Devenu médecin, l’illustre maître, avec son esprit éminemment solide et positif, évita soigneusement toute polémique contre les représentants d’autres doctrines qui n’admettaient pas sa conception naturaliste du monde. Il se contentait de pratiquer la médecine et de s’y perfectionner ; toutefois l’ensemble de sa vie ne peut qu’avoir été favorable à la propagation des idées matérialistes parmi ses élèves.

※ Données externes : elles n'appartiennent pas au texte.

(* ===== verification/StorageManager.v ===== *)
(** pkg/storage/manager: descriptions of the stages, read through the caches, and
    the operations applied to every stage or record by parallel tasks. A description
    is a Go pointer; a set of them is a map from pointers to what they point at. The
    order in which a map or a set is iterated, and the schedule of the workers, are
    whatever the class [Nondet] gives, and the theorems hold for all of them. *)
From S2P Require Import Prelude Go Slug Image Registry StagesStorage RepoStorage Parallel.

Module StorageManager.
Import StagesStorage Parallel.

(** A set of stage descriptions. *)
Abbreviation StageDescSet := (gmap positive Image.StageDesc).

(** The world of the storage manager: the storages' own world, a counter of the
    choices made, the next pointer to allocate, the cached list of final stages, and
    what else its caller keeps. *)
Record Env (W X : Type) := mkEnv {
  ext : W;
  tick : nat;
  next_ptr : positive;
  FinalStagesListCache : option (list Image.StageID);
  own : X;
}.
Arguments mkEnv {W X} _ _ _ _ _.
Arguments ext {W X} _.
Arguments tick {W X} _.
Arguments next_ptr {W X} _.
Arguments FinalStagesListCache {W X} _.
Arguments own {W X} _.

(** The local cache of manifests, by storage and image name. *)
Record ManifestCache (W : Type) := mkManifestCache {
  GetImageInfo : string -> string -> prog W (option Image.Info);
  StoreImageInfo : string -> Image.Info -> prog W unit;
}.
Arguments GetImageInfo {W} _ _ _.
Arguments StoreImageInfo {W} _ _ _.

Record Manager (W : Type) := mkManager {
  parallel : bool;
  parallelTasksLimit : Z;
  ProjectName : string;
  StagesStorage : Storage W;
  FinalStagesStorage : option (Storage W);
  CacheStagesStorageList : list (Storage W);
  CommonManifestCache : ManifestCache W;
  (** [FilterStageDescSetAndProcessRelatedData], where the storage is the local one *)
  localFilter : option (StageDescSet -> FilterOptions -> prog W StageDescSet);
}.
Arguments parallel {W} _.
Arguments parallelTasksLimit {W} _.
Arguments ProjectName {W} _.
Arguments StagesStorage {W} _.
Arguments FinalStagesStorage {W} _.
Arguments CacheStagesStorageList {W} _.
Arguments CommonManifestCache {W} _.
Arguments localFilter {W} _.
Arguments Address {W} _.

(** [DeleteImageOptions] and [FilterStagesAndProcessRelatedDataOptions]. *)
Record ForEachDeleteStageOptions := mkForEachDeleteStageOptions {
  deleteImageOptions : DeleteImageOptions;
  filterOptions : FilterOptions;
}.

Section manager.
Context {W : Type} `{!GoQuote, !Nondet}.

(** ** Running in the world of the manager *)

Section env.
Context {X : Type}.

En médecine, la France était alors fort en arrière de l’Angleterre, de Pays-Bas et de l’Allemagne. De la Mettrie entreprit donc une série de traductions d’ouvrages de Beerhaave, pour introduire chez ses compatriotes une meilleure méthode ; il y joignit quelques-uns de ses propres écrits et bientôt il se trouva lancé dans une ardente polémique contre les ignorants professeurs qui faisaient autorité à Paris. Cependant il pratiquait avec un grand succès dans sa ville natale et s’occupait sans cesse de littérature médicale ; et, bien que son caractère turbulent lui suscitât nombre de querelles scientifiques, il ne se préoccupait pas encore de philosophie.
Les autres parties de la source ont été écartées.